Brief
Find every line below where the string "when" shows up, and copy those lines.
Start of Data excerpts
(* ===== verification/Prelude.v ===== *)
(** * A verification of the AIGC agent's runtimes

    The program under [src/] is a Go server for an agent that produces media.
    Its core is two runtimes and the documents they work on.  The session runtime keeps an inbox for each chat
    session and lets one worker at a time take the inputs of a session to a turn of
    the agent.  The generation runtime carries out what the agent orders: a client creates a workflow (an
    operation, a batch and its jobs), workers carry each job through a provider,
    finalization charges the user and delivers the result, a barrier closes the
    batch when all its jobs are settled, refunds are paid for jobs that were
    charged and not delivered, and an outbox announces everything.  What is
    produced belongs to a storyboard, a versioned plan of targets, prompts and
    asset slots with dependencies between them; approvals hold what waits for
    the user's review, and the approval runtime carries out what is decided on specs, storyboards
    and artifacts.  The clients of a session follow it in a log of events.  The development models that core as it is written and
    proves what makes it correct.

    ** Parts and files

    - [Prelude]: the Go values the code uses -- strings with [TrimSpace],
      [ToLower] and [Contains] on bytes, [int64] arithmetic with its wrap-around
      ([wrap64], [incr]), times as nanoseconds in [Z], errors with their chain
      ([errors_Is], [errors_Join], the [ExecutionError] inside), the state monad
      [Eff] with [let*], [try*] and [check], record updates, sorting -- and the lemmas
      and tactics shared by all files.  [GoJson]: [map[string]any] and its copies,
      slices, [reflect.DeepEqual] and ranges over maps ([MapRange]: any order).
    - [Billing] ([internal/aigc/billing/models.go], [memory_store.go]): the ledger of
      points; accounts, idempotent credits, charges and refunds.
    - [GenModels] ([internal/aigc/generation/models.go], [state_machine.go]): the
      records and the transition tables.
    - [WorkflowStore] ([workflow_store.go], [request_fingerprint.go]): the in-memory
      store of operations, batches, jobs and the outbox.  A [world] is the store
      and an [env] (readings of the clock, identifiers drawn, the outside world
      [X]).  [WorkflowStoreProps] has its invariant and what every command does;
      [WorkflowRuns] the theorems about runs of commands.  [Samples]: sample data.
    - [Barrier] ([barrier.go], [command.go]): the batch barrier and the command service.
      [BarrierProps]: their theorems.
    - [ProviderPolicy] ([provider_policy.go], the errors of [finalization.go]): the
      validation of provider jobs and the classification of errors.
    - [Finalization] ([finalization.go]): the finalization engine and the
      compensation service.  The services it calls are parameters.  [Concurrency]
      lets other workers act before each call of the store.  [Steps] has the two
      proof rules for handlers ([moves], [answers]), [FinalizationProps] the theorems.
    - [Adapters] ([internal/aigc/generationruntime/adapters.go]): the billing gateway
      over the ledger and the cost calculator.  [CompensationProps]: refunds from
      the compensation service down to the ledger.
    - [LifecycleWorker] ([lifecycle_worker.go], [legacy_provider_adapter.go]): one
      wake-up of a job.  [LifecycleProps], [WorkerRuns]: its theorems and concrete
      runs.
    - [Relay] ([outbox_dispatcher.go], [recovery_scheduler.go], [dispatcher.go]):
      delivery of events and wake-ups.  [RelayProps]: its theorems.
    - [RuntimeProps]: all handlers of the generation runtime as one transition
      system.
    - [SessionModels] ([internal/aigc/sessionruntime/models.go], [store.go],
      [terminal_event.go]): inputs, leases, turns, continuations, their encoding.
    - [SessionStore] ([memory_store.go]): the in-memory store of the session
      runtime; the lane of inputs, runtime leases and fences, turns, approval
      continuations.  A state is an [sworld].  [SessionEffects] says by which
      elementary changes ([effect]) the methods act and states the invariant
      ([session_inv]); [SessionInv] shows that effects keep it, [SessionOps] that every
      method is a sequence of them, [SessionProps] turns this into facts about runs
      ([session_reachable], [session_future]).  [SessionRuns], [SessionDiscovery]: the
      theorems about the store.
    - [SessionManager] ([manager.go]): the manager's lanes over the store.
      [SessionManagerProps]: a small program logic ([triple]) for computations that
      act through the store's commands, and the theorems about the manager.
      [SessionWitness]: concrete runs.
    - [ApprovalModels] ([internal/aigc/approval/models.go], [store.go],
      [candidate_batch.go]): approvals, decisions, frozen commands and bindings.
      [ApprovalStore] ([memory_store.go]): the in-memory store with its
      continuations and outbox.  [ApprovalProps] has its invariant and the elementary
      changes, [ApprovalRuns] the theorems and concrete runs.
    - [StoryboardModels] ([internal/aigc/storyboard/aggregate.go],
      [generation_input.go]): the aggregate, the JSON texts that are fingerprinted
      ([Digest]) and the input of a generation.  [StoryboardGraph]: the check
      of the dependencies and the closure of a change ([revision.go], [command.go]).
      [StoryboardCommand] ([command.go]), [StoryboardRevision] ([revision.go]): the
      commands on the aggregate, reconciliation and validation of plans.
      [StoryboardStore] ([repository.go], [command_service.go]): the in-memory
      repository and the service.  [StoryboardValid]: plans that pass validation;
      [StoryboardProps]: what every command does to bindings and plans;
      [StoryboardRuns], [StoryboardPlans]: the theorems about runs of the service and
      about assets and plans; [StoryboardWitness]: a concrete storyboard.
    - [Timed]: stores that need only their maps and a clock.  [SpecStore]
      ([internal/aigc/spec/models.go], [memory_store.go]): the specs of a video;
      [ArtifactStore] ([internal/aigc/artifact/models.go], [memory_store.go]): the
      revisions of artifacts and the receipts of their reviews.  [SpecProps],
      [ArtifactProps]: their invariants and theorems.
    - [ApprovalRuntime] ([internal/aigc/approvalruntime/service.go]): deciding an
      approval and applying its continuation, over the stores of approvals, sessions,
      specs, artifacts and storyboards; a state is an [rworld], and other processes
      ([Actors]) act before every call of a store.  [ApprovalBatch]
      ([candidate_batch.go]): approving all candidates of a storyboard.
      [ApprovalRelay] ([relay.go]): the relay of the approval outbox.  [ApprovalMoves]
      says by which steps of which stores a computation acts ([move], [does]);
      [ApprovalRuntimeProps], [ApprovalSagaProps]: the theorems;
      [ApprovalRuntimeWitness]: concrete runs.
    - [Bindings] ([internal/aigc/generationruntime/adapters.go]): what finalization
      calls to deliver a result -- the check of its token, the delivery, the question
      whether it has happened, the withdrawal -- in the world of the approval runtime, with the
      table of assets outside ([AssetStore]), and the recovery of a provider's result.
      [BindingProps]: the theorems; [BindingWitness]: a concrete delivery.
    - [EventLog] ([internal/aigc/events/models.go], [memory_store.go]): the log of
      what the clients of a session are shown, and [EventRelay] ([relay.go]): the relay
      that sends it to a client, and the notification hub.  [EventLogProps],
      [EventRelayProps]: their theorems; [EventWitness]: a concrete log.

    A method of the code is a definition with the same name; a closure handed to
    the store is a [JobMutation] or a [BatchTransaction]; a long method is cut into
    definitions that follow its blocks ([finalize_check], [finalize_charge], ...).

    ** What is shown

    - The ledger: the balance of every account is its opening balance plus its
      transactions, never negative, refunds never exceed their charge, replays
      change nothing.  Two inputs outside the stated use break this and are proved
      to ([refund_id_reuse_exceeds_charge], [refund_overflow_accepted]).
    - The store: an invariant of all reachable stores; commands that fail change
      nothing; compare-and-set on the version; statuses follow the tables; every
      public change is announced; the outbox is append-only; creation and its
      replay.
    - The barrier: a batch is finalized exactly when its jobs are terminal and
      settled, once, with the sum of their costs; cancellation reaches every job.
    - Finalization, worker and compensation: answers without an error are settled
      or released jobs; a refund is paid in full and once; jobs that must not run
      are left alone.  Two runs lose the refund of a charged job
      ([unregistered_provider_loses_the_refund], [failed_recharge_loses_the_refund]).
    - Delivery: a round of the relay publishes what is due, the scheduler wakes
      every due job and agrees with the worker on what that is.
    - The whole: every run of the handlers is a run of the store's commands
      ([runtime_refines_store]).
    - Sessions: one started input and one claim per session, in the order of
      priority and arrival; a fence that has been overtaken is refused for ever;
      enqueueing is idempotent and what is enqueued is what is decoded; what has
      ended stays and dead inputs are announced once; discovery misses no session
      and a discovered one is served; continuations are applied once.  The manager
      only acts through the store ([manager_refines_store]) and leaves no input
      claimed that it has taken up without an error ([drain_settles]).
    - Approvals: decided once, in time, on what was reviewed; one pending primary
      review per session; the durable fallback fences the runner.
    - Storyboards: plans that are accepted are exactly the well-formed acyclic ones;
      ids stay apart and locked prompts survive a new plan; a change makes
      exactly what is downstream stale; a command is carried out once; bindings go
      forward, one active per slot; generated media always enters review, is
      activated only on the input it was made from, and is carried into a new plan only where
      nothing has changed; a plan under review changes nothing of the plan
      in use, and promotion puts in use what was reviewed.  A repeated proposal
      of a plan is refused ([repeated_plan_conflicts]).
    - Specs and artifacts: one spec under review per session, decisions stand;
      a review is applied once, on the latest revision, under its key for ever.
    - The approval runtime: seen from each store it is a run of that store's
      commands ([approval_runtime_refines_stores]); a frozen command that has taken effect is
      found and not run again; a continuation is applied and told before it is
      reported as applied; a batch is frozen and its answer exact; the relay waits for a
      continuation that another owner holds.
    - Delivery of media: a delivery that has been carried out is recognised ever after
      and only what is on record is recognised; a stale result delivers nothing; a
      recovered result has the first usable asset of each index
      ([recovery_takes_first_of_each_index]).
    - Events: appended once, numbered without gaps, read page by page; a client is sent
      its events in order and a relay that is left alone catches up.

    ** Bounds and fuel

    Loops of the code are structural recursions over lists, over the four
    attempts of the two compare-and-set loops ([freeze_quote 4], [record_charge 4])
    over the ticks of a heartbeat and over the events a lane receives; trimming
    recurses on the string.  The loop of [ClaimNext] has a fuel of one more than the
    number of inputs ([claim_fuel]); each of its rounds kills an input, and
    [claim_next_contract] shows that the fuel is never used up.  Kahn's loop has a
    fuel of one more than the number of targets, the closure of a change of two
    more than the number of dependencies and the search for a free suffix of the
    number of ids in use; [sort.Search] of the number of rows
    ([sort_Search_spec]).  [TailRelay.Relay] never ends: its model is the first
    [rounds] rounds, for every number of them.  [dag_check_spec], [markDependencyClosure_spec] and
    [uniqueStableID_spec] show that they suffice.  Theorems about runs
    of the session store are for runs of fewer than [int64_max] steps, within which
    its counters cannot overflow.  Integers
    are in [Z] and wrapped to 64 bits where the code computes on [int] or [int64].
    Times are not wrapped: [time.Time] does not overflow in the range of the code.

    ** What is not modelled

    The Postgres and Redis implementations (SQL and network calls behind the same
    interfaces), the HTTP server, the language-model agent and its tools, the
    database transaction around [commit] and the projection of finalized jobs
    in [adapters.go], the outbox router, and the ticker
    loops around the relays ([RunRelay], [TailRelay.Subscribe]).
    The digest of a request, SHA-256, the order in which maps are walked and the
    JSON codecs of session inputs and continuations are parameters.  The manager's goroutines,
    tickers and timers are given by what they deliver.  Cancellation of a [context.Context] is not
    modelled: the in-memory store ignores it, and the providers, which may heed it,
    answer arbitrarily.  The heartbeat's ticks are placed before and after the call
    they protect; in between they are among the acts of other workers. *)

From Stdlib Require Import ZArith Lia Ascii Sorted OrdersEx.
From stdpp Require Export base gmap strings list pretty.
End of Data excerpts
Exercise answer
    batch when all its jobs are settled, refunds are paid for jobs that were
    - The barrier: a batch is finalized exactly when its jobs are terminal and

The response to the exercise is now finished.